|Meet Michael Goodman: Senior NASA Atmospheric Scientist||
Mr. Michael Goodman is a lead atmospheric scientist and science data center manager at NASA’s Marshall Space Flight Center in Huntsville, Ala. Goodman serves in the Earth Science Office, one of five primary research groups within the National Space Science and Technology Center (NSSTC), the Huntsville-based research facility cooperatively managed by Marshall and Alabama research universities. |
In July 2005, Goodman went to San Jose, Costa Rica, with a team of hurricane hunters from NASA, the National Oceanic and Atmospheric Administration, and 10 American universities for the month-long Tropical Cloud Systems and Processes (TCSP) mission. Primarily intended to permit detailed study of cyclogenesis, or the birth of tropical storms that can form hurricanes, the mission tracked two major Atlantic Ocean hurricanes at the height of their power, witnessed the entire lifecycle of another tropical storm, and with Goodman’s support documented unprecedented real-time data throughout.
Goodman served as principal investigator for the field study’s data management system – a Web-driven, real-time data delivery system supporting the collection and dissemination of mission information, from the planning phase and field operations to post-experiment data analysis. The system, designed by Goodman and NSSTC researchers from the University of Alabama in Huntsville, provided field scientists, program and project managers, atmospheric researchers and computer modelers with timely access to surface and aircraft instrument data, key satellite observations, forecasts and other vital information.
In 1998 and in 2001, Goodman’s data management team also provided support for the TCSP mission's predecessor, the successful Convection and Moisture Experiment, or CAMEX, research series conducted by NASA and NOAA to study the lifecycle and behavior of Atlantic hurricanes.

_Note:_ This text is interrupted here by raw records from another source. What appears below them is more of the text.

Lemma b64_char_value x : 0 <= x < 64 -> b64_xtable (sextet_char M_B64 x) = Ok x.
Proof.
  intros H. assert (E : index_of (s8 (sextet_char M_B64 x)) b64_table 0 = x) by (finite x 0 64%nat; lia).
  assert (P : Z.b2z (s8 (sextet_char M_B64 x) <? 0) = 0) by (finite x 0 64%nat; lia).
  unfold b64_xtable. destruct (_ <? 0); [discriminate|]. now rewrite E.
Qed.

Lemma b64_char_plain x : 0 <= x < 64 -> newline (sextet_char M_B64 x) = false.
Proof.
  intros H. assert (P : Z.b2z (newline (sextet_char M_B64 x)) = 0) by (finite x 0 64%nat; lia).
  now destruct (newline _).
Qed.

Lemma uu_take_char x s : 0 <= x < 64 -> uu_take (sextet_char U_UU x :: s) = (x, s).
Proof.
  intros H. unfold uu_take.
  assert (P : Z.b2z (32 <=? s8 (sextet_char U_UU x)) = 1) by (finite x 0 64%nat; lia).
  assert (E : Z.land (s8 (sextet_char U_UU x) - 32) 63 = x) by (finite x 0 64%nat; lia).
  destruct (32 <=? _); [now rewrite E|discriminate].
Qed.

(** ** Lines *)

Definition line_of (type : Z) (g : list Z) : list Z :=
  (if type =? U_UU then [u8 (Z.of_nat (length g) + 32)] else []) ++
  encode_groups (sextet_char type) (padding type) g ++ [10].

(** The text of a string in lines of [n] bytes. *)
Fixpoint text_of (type : Z) (n fuel : nat) (s : list Z) : list Z :=
  match fuel, s with
  | S fuel, _ :: _ => line_of type (firstn n s) ++ text_of type n fuel (skipn n s)
  | _, _ => []
  end.

Lemma triple_ind {A} (P : list A -> Prop) :
  P [] -> (forall x, P [x]) -> (forall x y, P [x; y]) -> (forall x y z l, P l -> P (x :: y :: z :: l)) ->
  forall l, P l.
Proof.
  intros H0 H1 H2 H3. fix IH 1.
  intros [|x [|y [|z l]]]; [exact H0|exact (H1 x)|exact (H2 x y)|exact (H3 x y z l (IH l))].
Qed.

Lemma encode_groups_length trans pad s :
  Z.of_nat (length (encode_groups trans pad s)) = 4 * ((Z.of_nat (length s) + 2) / 3).
Proof.
  induction s as [| | |x y z l IH] using triple_ind; try reflexivity.
  cbn [encode_groups length]. rewrite !Nat2Z.inj_succ, IH.
  replace (Z.succ (Z.succ (Z.succ (Z.of_nat (length l)))) + 2) with (Z.of_nat (length l) + 2 + 1 * 3) by lia.
  rewrite Z.div_add by lia. lia.
Qed.

Lemma line_of_length type g :
  4 * ((Z.of_nat (length g) + 2) / 3) < Z.of_nat (length (line_of type g)) <= 4 * ((Z.of_nat (length g) + 2) / 3) + 2.
Proof.
  unfold line_of. rewrite !length_app, !Nat2Z.inj_add, encode_groups_length.
  destruct (type =? U_UU); cbn [length]; lia.
Qed.

Lemma encodes_line str s len type :
  0 <= len <= Z.of_nat (length s) -> len < 536870912 ->
  encodes str s len type = Ok (str ++ line_of type (firstn (Z.to_nat len) s)).
Proof.
  intros Hlen Hmax. unfold encodes. fold (sextet_char type).
  assert (HL : Z.of_nat (length (firstn (Z.to_nat len) s)) = len) by (rewrite length_firstn; lia).
  pose proof (line_of_length type (firstn (Z.to_nat len) s)) as HB. unfold line_of in *. rewrite HL in *.
  change (fun x => nth (Z.to_nat x) (trans_table type) 0) with (sextet_char type).
  rewrite s32_small by lia. unfold cdiv. rewrite Z.quot_div_nonneg by lia.
  rewrite (proj2 (Z.leb_le _ _)); [reflexivity|]. revert HB. Z.div_mod_to_equations. lia.
Qed.

(** [Array#pack] writes the string line by line. *)
Lemma encode_lines_text fuel str s len type :
  3 <= len -> (length s <= fuel)%nat -> Z.of_nat (length s) < 536870912 ->
  encode_lines fuel str s (Z.of_nat (length s)) len type = Ok (str ++ text_of type (Z.to_nat len) fuel s).
Proof.
  intros Hlen. revert str s. induction fuel as [|fuel IH]; intros str s Hf Hmax.
  - destruct s; [|cbn in Hf; lia]. cbn. now rewrite app_nil_r.
  - destruct s as [|c s]; [cbn; now rewrite app_nil_r|]. set (s0 := c :: s) in *.
    assert (Hpos : 0 < Z.of_nat (length s0)) by (cbn; lia).
    cbn [encode_lines]. rewrite (proj2 (Z.ltb_lt _ _) Hpos).
    set (todo := if len <? Z.of_nat (length s0) then len else Z.of_nat (length s0)).
    assert (HT : 0 < todo <= Z.of_nat (length s0)) by (unfold todo; case_if; lia).
    rewrite encodes_line by lia. cbn [bind].
    assert (HF : firstn (Z.to_nat todo) s0 = firstn (Z.to_nat len) s0 /\
                 skipn (Z.to_nat todo) s0 = skipn (Z.to_nat len) s0).
    { unfold todo. case_if; [auto|]. rewrite Nat2Z.id, firstn_all, skipn_all.
      rewrite firstn_all2, skipn_all2 by lia. auto. }
    destruct HF as [-> HS].
    replace (Z.of_nat (length s0) - todo) with (Z.of_nat (length (skipn (Z.to_nat todo) s0)))
      by (rewrite length_skipn; lia).
    rewrite IH by (rewrite length_skipn; lia). rewrite HS. f_equal.
    change (text_of type (Z.to_nat len) (S fuel) s0)
      with (line_of type (firstn (Z.to_nat len) s0) ++ text_of type (Z.to_nat len) fuel (skipn (Z.to_nat len) s0)).
    now rewrite app_assoc.
Qed.

Lemma line_length_bound len : 3 <= line_length len /\ line_length len mod 3 = 0.
Proof.
  unfold line_length. case_if; [now split|]. unfold cdiv. rewrite Z.quot_div_nonneg by lia.
  rewrite Z.mod_mul by lia. Z.div_mod_to_equations. lia.
Qed.

Lemma text_of_length type n fuel s : (0 < n)%nat -> (length s <= fuel)%nat ->
  4 * Z.of_nat (length s) <= 3 * Z.of_nat (length (text_of type n fuel s)) /\
  Z.of_nat (length (text_of type n fuel s)) <= 6 * Z.of_nat (length s).
Proof.
  intros Hn. revert s; induction fuel as [|fuel IH]; intros s Hf.
  - destruct s; [cbn; lia|cbn in Hf; lia].
  - destruct s as [|c s]; [cbn; lia|]. set (s0 := c :: s) in *. cbn [text_of]. fold s0.
    change (match s0 with [] => _ | _ => ?x end) with x.
    rewrite length_app, Nat2Z.inj_add.
    pose proof (line_of_length type (firstn n s0)) as HL.
    specialize (IH (skipn n s0)). rewrite length_skipn in IH.
    assert (Hg : (length (firstn n s0) = Nat.min n (length s0))%nat) by apply length_firstn.
    assert (0 < length s0)%nat by (cbn; lia).
    specialize (IH ltac:(lia)). revert HL. rewrite Hg. Z.div_mod_to_equations. lia.
Qed.

(** Strings the buffers of both directions are large enough for. *)
Definition max_text : Z := 119304647.

Lemma pack_text_spec res s len type : Z.of_nat (length s) < max_text ->
  pack_text res s len type = Ok (res ++ text_of type (Z.to_nat (line_length len)) (length s) s) /\
  exists room, text_room (text_of type (Z.to_nat (line_length len)) (length s) s) = Ok room /\ Z.of_nat (length s) <= room.
Proof.
  unfold max_text. intros Hmax. pose proof (line_length_bound len) as [HL _]. split.
  - apply encode_lines_text; lia.
  - pose proof (text_of_length type (Z.to_nat (line_length len)) (length s) s ltac:(lia) ltac:(lia)) as [H1 H2].
    unfold text_room. rewrite s32_small by lia. unfold cdiv. rewrite Z.quot_div_nonneg by lia.
    eexists. rewrite (proj2 (Z.ltb_ge _ _)) by (apply Z.div_pos; lia). split; [reflexivity|].
    apply Z.div_le_lower_bound; lia.
Qed.
(** A string unpacked with [b*], [B*], [h*] or [H*] into a string of bit or
    hex digits is what packing these digits with the same directive gives. *)
Theorem digit_strings_round_trip type s : In type digit_types -> Forall byte s -> Z.of_nat (length s) * 8 <= LONG_MAX ->
  pack_unpack s [type; STAR] = Ok [Str (text_of_digits type s)] /\
  pack_pack [Str (text_of_digits type s)] [type; STAR] = Ok s.
Proof.
  intros HT Hs HL. unfold LONG_MAX in HL. cbn [In digit_types] in HT.
  assert (H2 : Z.of_nat (length s) * 2 <= LONG_MAX) by (unfold LONG_MAX; lia).
  destruct HT as [<- | [<- | [<- | [<- | []]]]]; (split; [apply star_unpack|apply star_pack]); try reflexivity; try discriminate.
  - exact (unpack_digits_string 3 _ _ ltac:(lia) s HL).
  - digits_pack 3 pack_b.
  - exact (unpack_digits_string 3 _ _ ltac:(lia) s HL).
  - digits_pack 3 pack_B.
  - exact (unpack_digits_string 1 _ _ ltac:(lia) s H2).
  - digits_pack 1 pack_h.
  - exact (unpack_digits_string 1 _ _ ltac:(lia) s H2).
  - digits_pack 1 pack_H.
Qed.

Lemma digit_strings_round_trip_witness :
  pack_unpack [171; 205; 0] [72; STAR] = Ok [Str (text_of_digits 72 [171; 205; 0])] /\
  pack_pack [Str (text_of_digits 72 [171; 205; 0])] [72; STAR] = Ok [171; 205; 0].
Proof.
  apply (digit_strings_round_trip 72 [171; 205; 0]); [cbn; tauto| |unfold LONG_MAX; cbn; lia].
  repeat constructor; unfold byte; lia.
Defined.
(* ===== verification/ArrayMem.v ===== *)
(** * Arrays: objects, element blocks and the effects of array.c

    src/ruby/array.c keeps the elements of an array in a block of [VALUE]s
    that several arrays may share.  An array either owns its block ([aux.capa]
    is its size) or has the flag [ELTS_SHARED] and points somewhere into the
    block of a hidden frozen array, [aux.shared].  This file has the objects
    and blocks as two heaps, the allocator of gc.c and the memory functions
    over them, the monad the operations of Array.v are written in, and the
    rules ([wp]) that reason about it. *)

From Stdlib Require Import ZArith Lia List Bool.
From stdpp Require Import base list gmap.
From S2P Require Import Prelude CInt.
Local Open Scope Z_scope.

(** ** Data *)

(** The objects array.c tells apart.  [Num] is a Fixnum or a Bignum, [Rng] a
    Range with integer ends, [Obj] any object without the conversions
    [to_ary] and [to_str]. *)
Inductive VALUE :=
  | Qnil
  | Qfalse
  | Qtrue
  | Num (n : Z)
  | Sym (id : Z)
  | Rng (first last : Z) (excl : bool)
  | Ary (a : positive)
  | Obj (id : Z).

#[export] Instance VALUE_eq_dec : EqDecision VALUE.
Proof. solve_decision. Defined.

Definition NIL_P (v : VALUE) : bool := match v with Qnil => true | _ => false end.
Definition RTEST (v : VALUE) : bool := match v with Qnil | Qfalse => false | _ => true end.

(** The union [aux] of [struct RArray]; [Shared] stands for the flag
    [ELTS_SHARED], which the code sets and clears together with the member it
    uses. *)
Inductive ary_aux :=
  | Capa (c : Z)
  | Shared (r : positive).

(** A pointer is null or a block and an index into it. *)
Abbreviation pointer := (option (positive * Z)).

Record RArray := mkArray {
  a_len : Z;
  a_ptr : pointer;
  a_aux : ary_aux;
  frozen : bool;
  tmplock : bool;
  tainted : bool
}.

Definition set_len (n : Z) (o : RArray) : RArray :=
  mkArray n (a_ptr o) (a_aux o) (frozen o) (tmplock o) (tainted o).
Definition set_ptr (p : pointer) (o : RArray) : RArray :=
  mkArray (a_len o) p (a_aux o) (frozen o) (tmplock o) (tainted o).
Definition set_aux (x : ary_aux) (o : RArray) : RArray :=
  mkArray (a_len o) (a_ptr o) x (frozen o) (tmplock o) (tainted o).
Definition set_frozen (o : RArray) : RArray :=
  mkArray (a_len o) (a_ptr o) (a_aux o) true (tmplock o) (tainted o).
Definition set_tmplock (t : bool) (o : RArray) : RArray :=
  mkArray (a_len o) (a_ptr o) (a_aux o) (frozen o) t (tainted o).
Definition set_tainted (t : bool) (o : RArray) : RArray :=
  mkArray (a_len o) (a_ptr o) (a_aux o) (frozen o) (tmplock o) t.

(** [None] is a word of a block that was never written. *)
Abbreviation cell := (option VALUE).

(** Arrays, the hidden arrays of [ary_make_shared] (no [VALUE] refers to one),
    and the allocated blocks. *)
Record memory := mkMemory {
  arys : gmap positive RArray;
  roots : gmap positive RArray;
  blocks : gmap positive (list cell);
  next_ary : positive;
  next_root : positive;
  next_block : positive
}.

(** [malloc_ok b n]: the system has [n] bytes when block [b] is asked for. *)
Class Machine := { malloc_ok : positive -> Z -> bool; safe_level : Z }.

(** ** Effects *)

(** An exception leaves the memory as it is at that point.  [Crash] is an
    access outside a block, to a freed block or to a word never written;
    [Handover] a call of a method that is not modelled, [Timeout] a loop that
    used up its fuel. *)
Inductive result (A : Type) :=
  | Val (a : A) (s : memory)
  | Exn (e : rb_error) (s : memory)
  | Crash
  | Handover
  | Timeout.
Arguments Val {A} a s.
Arguments Exn {A} e s.
Arguments Crash {A}.
Arguments Handover {A}.
Arguments Timeout {A}.

Definition M (A : Type) : Type := memory -> result A.

Definition ret {A} (a : A) : M A := fun s => Val a s.
Definition rb_raise {A} (e : rb_error) : M A := fun s => Exn e s.
Definition crash {A} : M A := fun _ => Crash.
Definition handover {A} : M A := fun _ => Handover.
Definition timeout {A} : M A := fun _ => Timeout.

Definition bindM {A C} (m : M A) (k : A -> M C) : M C := fun s =>
  match m s with
  | Val a s' => k a s'
  | Exn e s' => Exn e s'
  | Crash => Crash
  | Handover => Handover
  | Timeout => Timeout
  end.

Declare Scope array_scope.
Delimit Scope array_scope with array.
Notation "x <- m ;; k" := (bindM m (fun x => k))
  (at level 62, m at next level, right associativity) : array_scope.
Notation "' p <- m ;; k" := (bindM m (fun p => k))
  (at level 62, p pattern, m at next level, right associativity) : array_scope.
Notation "m ;;; k" := (bindM m (fun _ => k))
  (at level 62, right associativity) : array_scope.
Local Open Scope array_scope.

(** [RARRAY(a)] *)
Definition get (a : positive) : M RArray := fun s =>
  match arys s !! a with Some o => Val o s | None => Crash end.

Definition with_arys (f : gmap positive RArray -> gmap positive RArray) (s : memory) : memory :=
  mkMemory (f (arys s)) (roots s) (blocks s) (next_ary s) (next_root s) (next_block s).
Definition with_blocks (f : gmap positive (list cell) -> gmap positive (list cell)) (s : memory) : memory :=
  mkMemory (arys s) (roots s) (f (blocks s)) (next_ary s) (next_root s) (next_block s).

Definition upd (a : positive) (f : RArray -> RArray) : M unit := fun s =>
  match arys s !! a with
  | Some o => Val tt (with_arys (insert a (f o)) s)
  | None => Crash
  end.

(** [NEWOBJ], for an array and for a hidden array. *)
Definition new_ary (o : RArray) : M positive := fun s =>
  Val (next_ary s)
    (mkMemory (<[next_ary s := o]> (arys s)) (roots s) (blocks s)
       (Pos.succ (next_ary s)) (next_root s) (next_block s)).
Definition new_root (o : RArray) : M positive := fun s =>
  Val (next_root s)
    (mkMemory (arys s) (<[next_root s := o]> (roots s)) (blocks s)
       (next_ary s) (Pos.succ (next_root s)) (next_block s)).

(** ** Blocks *)

Definition new_block (cs : list cell) : M pointer := fun s =>
  Val (Some (next_block s, 0))
    (mkMemory (arys s) (roots s) (<[next_block s := cs]> (blocks s))
       (next_ary s) (next_root s) (Pos.succ (next_block s))).

Definition get_block (b : positive) : M (list cell) := fun s =>
  match blocks s !! b with Some cs => Val cs s | None => Crash end.

Definition padd (p : pointer) (i : Z) : pointer :=
  match p with Some (b, off) => Some (b, off + i) | None => None end.

Section Memory.
Context {machine : Machine}.

Definition has_memory (size : Z) : M bool := fun s => Val (malloc_ok (next_block s) size) s.

(** A size of 0 bytes asks for one, which holds no [VALUE]. *)
Definition xmalloc (size : Z) : M pointer :=
  if size <? 0 then rb_raise NoMemoryError else
  let size := if size =? 0 then 1 else size in
  ok <- has_memory size ;;
  if (ok : bool) then new_block (replicate (Z.to_nat (size / 4)) None) else rb_raise NoMemoryError.

(** [realloc] moves the block every time. *)
Definition xrealloc (p : pointer) (size : Z) : M pointer :=
  if size <? 0 then rb_raise ArgumentError else
  match p with
  | None => xmalloc size
  | Some (b, off) =>
      let size := if size =? 0 then 1 else size in
      ok <- has_memory size ;;
      if negb ok then rb_raise NoMemoryError else
      if negb (off =? 0) then crash else
      cs <- get_block b ;;
      let n := Z.to_nat (size / 4) in
      (fun s => Val tt (with_blocks (delete b) s)) ;;;
      new_block (resize n None cs)
  end.

(** [free] *)
Definition xfree (p : pointer) : M unit :=
  match p with
  | None => ret tt
  | Some (b, off) =>
      if negb (off =? 0) then crash else
      _ <- get_block b ;;
      (fun s => Val tt (with_blocks (delete b) s))
  end.

(** [sizeof(VALUE)*(n)] is unsigned, the parameter a [long]. *)
Definition ALLOC_N (n : Z) : M pointer := xmalloc (s32 (u32 (4 * n))).

(** [REALLOC_N(RARRAY(a)->ptr, VALUE, n)] *)
Definition REALLOC_N (a : positive) (n : Z) : M unit :=
  o <- get a ;;
  p <- xrealloc (a_ptr o) (s32 (u32 (4 * n))) ;;
  upd a (set_ptr p).

(** [p[i]] *)
Definition load (p : pointer) (i : Z) : M VALUE :=
  match p with
  | None => crash
  | Some (b, off) =>
      cs <- get_block b ;;
      if off + i <? 0 then crash else
      match cs !! Z.to_nat (off + i) with
      | Some (Some v) => ret v
      | _ => crash
      end
  end.

Definition in_block (off n : Z) (cs : list cell) : bool :=
  (0 <=? off) && (off + n <=? Z.of_nat (length cs)).

(** [n] words from [p] on, written or not. *)
Definition read_cells (p : pointer) (n : Z) : M (list cell) :=
  match p with
  | None => crash
  | Some (b, off) =>
      cs <- get_block b ;;
      if in_block off n cs then ret (take (Z.to_nat n) (drop (Z.to_nat off) cs)) else crash
  end.

Definition splice_cells (i : nat) (ds cs : list cell) : list cell :=
  take i cs ++ ds ++ drop (i + length ds) cs.

Definition write_cells (p : pointer) (ds : list cell) : M unit :=
  match p with
  | None => crash
  | Some (b, off) =>
      cs <- get_block b ;;
      if in_block off (Z.of_nat (length ds)) cs
      then fun s => Val tt (with_blocks (insert b (splice_cells (Z.to_nat off) ds cs)) s)
      else crash
  end.

(** [p[i] = v] *)
Definition store (p : pointer) (i : Z) (v : VALUE) : M unit := write_cells (padd p i) [Some v].

(** The number of words [sizeof(VALUE)*(n)] bytes are. *)
Definition words (n : Z) : Z := u32 (4 * n) / 4.

Definition MEMMOVE (d s : pointer) (n : Z) : M unit :=
  if words n =? 0 then ret tt else
  cs <- read_cells s (words n) ;;
  write_cells d cs.

Definition overlap (d s : pointer) (n : Z) : bool :=
  match d, s with
  | Some (b1, i), Some (b2, j) => (b1 =? b2)%positive && (i <? j + n) && (j <? i + n)
  | _, _ => false
  end.

(** [memcpy] is undefined on ranges that overlap. *)
Definition MEMCPY (d s : pointer) (n : Z) : M unit :=
  if overlap d s (words n) then crash else MEMMOVE d s n.

(** [while (size--) *mem++ = val], which a negative [size] only leaves through
    the end of the block. *)
Fixpoint fill_cells (off : nat) (size : Z) (val : VALUE) (cs : list cell) : option (list cell) :=
  if size =? 0 then Some cs else
  match cs with
  | [] => None
  | c :: cs =>
      match off with
      | O => cons (Some val) <$> fill_cells O (size - 1) val cs
      | S off => cons c <$> fill_cells off size val cs
      end
  end.

Definition memfill (mem : pointer) (size : Z) (val : VALUE) : M unit :=
  if size =? 0 then ret tt else
  match mem with
  | None => crash
  | Some (b, off) =>
      cs <- get_block b ;;
      if off <? 0 then crash else
      match fill_cells (Z.to_nat off) size val cs with
      | Some cs' => fun s => Val tt (with_blocks (insert b cs') s)
      | None => crash
      end
  end.

Definition rb_mem_clear (mem : pointer) (size : Z) : M unit := memfill mem size Qnil.

End Memory.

Prior to the TCSP mission, Goodman, who joined NASA in 1989, held a year-long Earth science program development post at NASA Headquarters in Washington. From 1998 to 2004, he managed a series of NASA Earth science data centers at the Marshall Center and the NSSTC, collating and disseminating data from NASA satellites and other research instruments.
A native of Arlington, Va., Goodman earned a bachelor's degree in environmental science in 1978 at the University of Virginia in Charlottesville. He received a master's degree in meteorology in 1980 from Florida State University in Tallahassee. He is the author or co-author of 10 research publications.
Goodman is married to Robbie Hood of Neosho, Mo., also an atmospheric scientist at the Marshall Center and one of three mission leads during the TCSP mission to Costa Rica. Goodman and Hood reside in Madison, Ala., with their three children.